▽

(** * CSS class index: parser front end, index store and ranked search

    A shallow embedding of the indexing core of the CSS utilities
    extension: [CSSParser] (selector scanning, category inference,
    description extraction) and [CSSIndexer] (the name-keyed index, its
    per-file update and the ranked search).

    Conventions of the embedding.
    - A JavaScript string is a [string]: a sequence of code units.  The
      embedding covers the code units below 256; [toLowerCase], [trim]
      and the regular-expression classes are given on that range.
    - Numbers that the code only ever uses as integers are in [Z].
    - The [Map] holding the index is an association list in insertion
      order, because iteration order is observable through search.
    - The stylesheet grammar (postcss) and the file system are outside
      the repository; they enter as section variables.  The grammar
      gives every rule it parses the 1-based position of its first
      character; the statements on positions take this as a hypothesis
      on the grammar. *)

From Stdlib Require Import List String Ascii ZArith Lia Bool Arith.
From Stdlib Require Import Permutation Sorted.
Import ListNotations.

Open Scope string_scope.
Open Scope Z_scope.

(** ** JavaScript string primitives *)

Module JS.

Definition code (c : ascii) : nat := nat_of_ascii c.

Definition between (lo hi : nat) (c : ascii) : bool :=
  (Nat.leb lo (code c) && Nat.leb (code c) hi)%bool.

Definition isUpper (c : ascii) : bool := between 65 90 c.
Definition isLower (c : ascii) : bool := between 97 122 c.
Definition isDigit (c : ascii) : bool := between 48 57 c.

(** [String.prototype.toLowerCase], one code unit at a time: A-Z and
    the upper-case letters of the Latin-1 block move up by 32. *)
Definition lowerChar (c : ascii) : ascii :=
  if (isUpper c
      || between 192 214 c
      || between 216 222 c)%bool
  then ascii_of_nat (code c + 32)
  else c.

Fixpoint toLowerCase (s : string) : string :=
  match s with
  | EmptyString => EmptyString
  | String c s' => String (lowerChar c) (toLowerCase s')
  end.

(** [s.startsWith(p)] *)
Fixpoint startsWith (s p : string) {struct p} : bool :=
  match p with
  | EmptyString => true
  | String b p' =>
      match s with
      | EmptyString => false
      | String a s' => (Ascii.eqb a b && startsWith s' p')%bool
      end
  end.

(** [s.includes(p)] *)
Fixpoint includes (s p : string) : bool :=
  if startsWith s p then true
  else match s with
       | EmptyString => false
       | String _ s' => includes s' p
       end.

(** [s.endsWith(p)] *)
Fixpoint endsWith (s p : string) : bool :=
  if String.eqb s p then true
  else match s with
       | EmptyString => false
       | String _ s' => endsWith s' p
       end.

(** Line terminators and white space ([\s], and what [trim] strips). *)
Definition isLineTerminator (c : ascii) : bool :=
  (Nat.eqb (code c) 10 || Nat.eqb (code c) 13)%bool.

Definition isWhiteSpace (c : ascii) : bool :=
  (between 9 13 c || Nat.eqb (code c) 32 || Nat.eqb (code c) 160)%bool.

Fixpoint trimStart (s : string) : string :=
  match s with
  | EmptyString => EmptyString
  | String c s' => if isWhiteSpace c then trimStart s' else s
  end.

(** [trimEnd]: a character is kept when it is not white space or
    when something survives after it. *)
Fixpoint trimEnd (s : string) : string :=
  match s with
  | EmptyString => EmptyString
  | String c s' =>
      match trimEnd s' with
      | EmptyString => if isWhiteSpace c then EmptyString
                       else String c EmptyString
      | r => String c r
      end
  end.

Definition trim (s : string) : string := trimEnd (trimStart s).

(** [s.substring(n)] *)
Fixpoint substringFrom (n : nat) (s : string) : string :=
  match n, s with
  | O, _ => s
  | S n', String _ s' => substringFrom n' s'
  | S _, EmptyString => EmptyString
  end.

(** [s.split(sep)] for a one-character separator. *)
Fixpoint split (sep : ascii) (s : string) : list string :=
  match s with
  | EmptyString => [EmptyString]
  | String c s' =>
      if Ascii.eqb c sep then EmptyString :: split sep s'
      else match split sep s' with
           | piece :: rest => String c piece :: rest
           | [] => [String c EmptyString]
           end
  end.

(** [a.slice(0, e)]: a negative end counts from the back. *)
Definition slice0 {A : Type} (a : list A) (e : Z) : list A :=
  let len := Z.of_nat (List.length a) in
  let k := if e <? 0 then Z.max (len + e) 0 else Z.min e len in
  firstn (Z.to_nat k) a.

(** A plain object used as a string-keyed dictionary, own keys in
    insertion order, which is the order [Object.keys] lists the keys
    that are not integer-like in (the integer-like ones it lists first,
    in ascending order).  Assigning to an existing key keeps its place;
    assigning a string to [__proto__] goes to the inherited setter,
    which ignores it. *)
Definition object := list (string * string).

Fixpoint assign (o : object) (k v : string) : object :=
  match o with
  | [] => [(k, v)]
  | (k', v') :: o' =>
      if String.eqb k' k then (k, v) :: o' else (k', v') :: assign o' k v
  end.

Definition objSet (o : object) (k v : string) : object :=
  if String.eqb k "__proto__" then o else assign o k v.

Fixpoint objGet (o : object) (k : string) : option string :=
  match o with
  | [] => None
  | (k', v) :: o' => if String.eqb k' k then Some v else objGet o' k
  end.

(** Truthiness of [o.k] for a string-valued dictionary. *)
Definition truthy (o : object) (k : string) : bool :=
  match objGet o k with
  | Some v => negb (String.eqb v EmptyString)
  | None => false
  end.

Definition keys (o : object) : list string := map fst o.

End JS.

(** ** The stylesheet parser front end ([CSSParser]) *)

Module Parser.

Import JS.
#[local] Open Scope list_scope.

Record CSSClass : Type := mkCSSClass {
  name : string;
  properties : object;
  selector : string;
  sourceFile : string;
  line : Z;
  column : Z;
  category : option string;
  description : option string
}.

Record CSSParseResult : Type := mkResult {
  classes : list CSSClass;
  errors : list string
}.

(** The syntax tree handed over by the stylesheet grammar: rules and
    at-rules are containers, declarations and comments are leaves.  A
    node built by the grammar carries its start position; the type
    leaves [source] and [start] optional, as the code reads them. *)
Record Position : Type := mkPosition { posLine : Z; posColumn : Z }.
Record Source : Type := mkSource { start : option Position }.

#[local] Unset Elimination Schemes.
Inductive Node : Type :=
| Rule (sel : string) (source : option Source) (nodes : list Node)
| AtRule (atName params : string) (nodes : list Node)
| Declaration (prop value : string)
| Comment (text : string).
#[local] Set Elimination Schemes.

Definition Root := list Node.

(** *** Selector scanning *)

Definition isIdentStart (c : ascii) : bool :=
  (isLower c || isUpper c || Ascii.eqb c "_")%bool.

(** [[\w-]] *)
Definition isIdentChar (c : ascii) : bool :=
  (isLower c || isUpper c || isDigit c || Ascii.eqb c "_"
   || Ascii.eqb c "-")%bool.

Definition isDot (c : ascii) : bool := Ascii.eqb c ".".

(** State of the left-to-right scan for [/\.[a-zA-Z_][\w-]*/g]:
    outside a match, just after a dot, or inside a match whose text so
    far is kept. *)
Inductive scanState : Type :=
| Outside
| AfterDot
| Inside (tok : string).

Definition flush (st : scanState) : list string :=
  match st with
  | Inside tok => [tok]
  | _ => []
  end.

Definition restart (c : ascii) : scanState :=
  if isDot c then AfterDot else Outside.

Fixpoint scan (st : scanState) (s : string) : list string :=
  match s with
  | EmptyString => flush st
  | String c s' =>
      match st with
      | Outside => scan (restart c) s'
      | AfterDot =>
          if isIdentStart c
          then scan (Inside (String "." (String c EmptyString))) s'
          else scan (restart c) s'
      | Inside tok =>
          if isIdentChar c
          then scan (Inside (tok ++ String c EmptyString)%string) s'
          else tok :: scan (restart c) s'
      end
  end.

(** [s.match(/\.[a-zA-Z_][\w-]*/g) || []] *)
Definition classMatches (s : string) : list string := scan Outside s.

Definition nonEmpty (s : string) : bool :=
  negb (String.eqb s EmptyString).

Definition parseSelector (selector : string) : list string :=
  flat_map classMatches
    (filter nonEmpty (map trim (split "," selector))).

(** [/^\.[a-zA-Z_][\w-]*$/.test(className)] *)
Fixpoint allIdentChars (s : string) : bool :=
  match s with
  | EmptyString => true
  | String c s' => (isIdentChar c && allIdentChars s')%bool
  end.

Definition isValidClassName (className : string) : bool :=
  match className with
  | String d (String c rest) =>
      (isDot d && isIdentStart c && allIdentChars rest)%bool
  | _ => false
  end.

(** *** Category inference *)

Definition inferCategory (className : string) (properties : object)
  : string :=
  let name := toLowerCase className in
  if (includes name "flex" || includes name "grid"
      || truthy properties "display")%bool
  then "Layout"
  else if (includes name "text" || includes name "font"
           || truthy properties "fontSize"
           || truthy properties "fontFamily"
           || truthy properties "color")%bool
  then "Typography"
  else if (includes name "bg" || includes name "background"
           || truthy properties "backgroundColor"
           || truthy properties "background")%bool
  then "Background"
  else if (includes name "border"
           || truthy properties "border"
           || truthy properties "borderRadius")%bool
  then "Border"
  else if (includes name "p-" || includes name "m-"
           || includes name "padding" || includes name "margin"
           || truthy properties "padding"
           || truthy properties "margin")%bool
  then "Spacing"
  else if (includes name "w-" || includes name "h-"
           || includes name "width" || includes name "height"
           || truthy properties "width"
           || truthy properties "height")%bool
  then "Sizing"
  else if (includes name "hidden" || includes name "visible"
           || truthy properties "visibility"
           || truthy properties "opacity")%bool
  then "Visibility"
  else "Utilities".

(** *** Description extraction *)

(** What a greedy [(.+)] takes: everything up to the next line
    terminator. *)
Fixpoint restOfLine (s : string) : string :=
  match s with
  | EmptyString => EmptyString
  | String c s' =>
      if isLineTerminator c then EmptyString
      else String c (restOfLine s')
  end.

(** [\s*(.+)] anchored at the head of [s]; the greedy star first tries
    to swallow a white-space character and gives it back to the group
    only when nothing matches further on. *)
Fixpoint spacesGroup (s : string) : option string :=
  match s with
  | EmptyString => None
  | String c s' =>
      if isWhiteSpace c then
        match spacesGroup s' with
        | Some g => Some g
        | None => if isLineTerminator c then None
                  else Some (restOfLine s)
        end
      else Some (restOfLine s)
  end.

△

Aim of the exercise
Determine how many lines in the listing above hold the word "Require", and reply with that number only.

Exercise result
2